Scientific classification
- Kingdom: Animalia
- Phylum: Chordata
- Class: Actinopterygii
- Order: Blenniiformes
- Family: Gobiesocidae
- Genus: Lepadogaster
- Species: L. purpurea
- Binomial name: Lepadogaster purpurea (Bonnaterre, 1788)

= Lepadogaster purpurea =

- Authority: (Bonnaterre, 1788)
- Conservation status: LC

Species of fish

Lepadogaster purpurea, the Cornish sucker, is a species of clingfish from the family Gobiesocidae. It is found in the eastern North Atlantic Ocean and in the western Mediterranean Sea.

==Description==
Lepadogaster purpurea has a rather tadpole-like shape with a small body and a large flattened head with large mouth shaped like the bill of a duck-and a tentacle is positioned to the rear of each nostril. The pelvic fins are fused and, together with their surrounding tissue, they form a suction disc or sucker. They are variable in colour, having the ability to alter their colouration to blending with the substrate they are clinging to, but normally they show a pale background with a patterning of bars and spots which can vary between dark purple to reddish brown and green. On the nape there are two bright blue ocelli, or eyespots, which are thought to be defensive and to confuse predators. They grow to 7.5 cm in standard length.

==Distribution==
Lepadogaster purpurea occurs in the eastern North Atlantic Ocean from the Shetland Islands south to the Canary Islands and Dakar in Senegal. It is also found in the western Mediterranean Sea as far east as Cap Roux (near Cannes, France).

==Habitat and biology==
Lepadogaster purpurea just below and just above the low water market as deep as 9 m where it hides under boulders on rocky shorelines. It spends long periods in shelters, normally with a favoured shelter in this habitat.
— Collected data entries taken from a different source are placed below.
Record World := {
  (* os.path, os.environ *)
  abspath : string → string;
  relpath : string → string;
  path_exists : string → bool;
  SUBDAGS : option Z;
  SUBDAG : option Z;
  TRAVIS_BRANCH : option string;
  TRAVIS_PULL_REQUEST : option string;
  ANACONDA_TOKEN : option string;
  (* utils *)
  blacklist : list string;
  get_recipes : string → list string;
  filter_recipes : list string → list string → bool → list (string * list Target);
  get_dag : list string → result (nx.DiGraph * Name2Recipes);
  built_package_path : string → Env → string;
  (* external programs *)
  build_recipe : RecipeBuilder → string → string → Env → call_result;
  conda_build : list string → Env → call_result;
  test_package : string → call_result;
  anaconda_upload : option string → string → call_result
}.

(** [sp.run(..., check=True)]: a non-zero exit status raises
    [CalledProcessError]. *)
Definition sp_run (c : call_result) : result unit :=
  match c with
  | Exited rc out =>
      if decide (rc = 0%Z) then Returns tt else Raises (CalledProcessError out)
  | CannotRun e => Raises e
  end.

(** [docker_builder.build_recipe(...)]: a failing container raises
    [DockerCalledProcessError]. *)
Definition docker_run (c : call_result) : result unit :=
  match c with
  | Exited rc out =>
      if decide (rc = 0%Z) then Returns tt
      else Raises (DockerCalledProcessError out)
  | CannotRun e => Raises e
  end.

(** ** [build] (lines 14-130) *)

(** Where the [try] block of [build] leaves the function: at a [return], or
    after it with [build_success] set. *)
Inductive try_exit :=
  | Return (b : bool)
  | Next (build_success : bool).

(** Lines 58-67 and 72. *)
Definition build_args (testonly : bool) : list string :=
  if testonly then ["--test"] else ["--no-anaconda-upload"].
When it detects potential prey near its shelter, L. purpurea waits for it to move closer and then it swims out to take the prey returning to the shelter straight away to eat the prey.

==Taxonomy==
Lepadogaster purpurea is one of three species of Lepadogaster. L. purpurea was once synonymous with Lepadogaster zebrina, but has since been classified as its own species as L. zebrina has been discovered to be more synonymous with L. lepadogaster. This species of Lepadogaster is found normally off the western coast of Portugal. L. purpurea differs from other Lepadogaster species in that it behaves in a much more passive manner. For example, studies have shown that L. purpurea was less active in its habitat and spent more time inside its shelter rather than interacting with other fish and swimming around. L. purpurea also has different swim patterns in comparison to the other Lepadogaster species. L. purpurea generally swims at a much slower pace and doesn't make quick movements like the shore clingfish.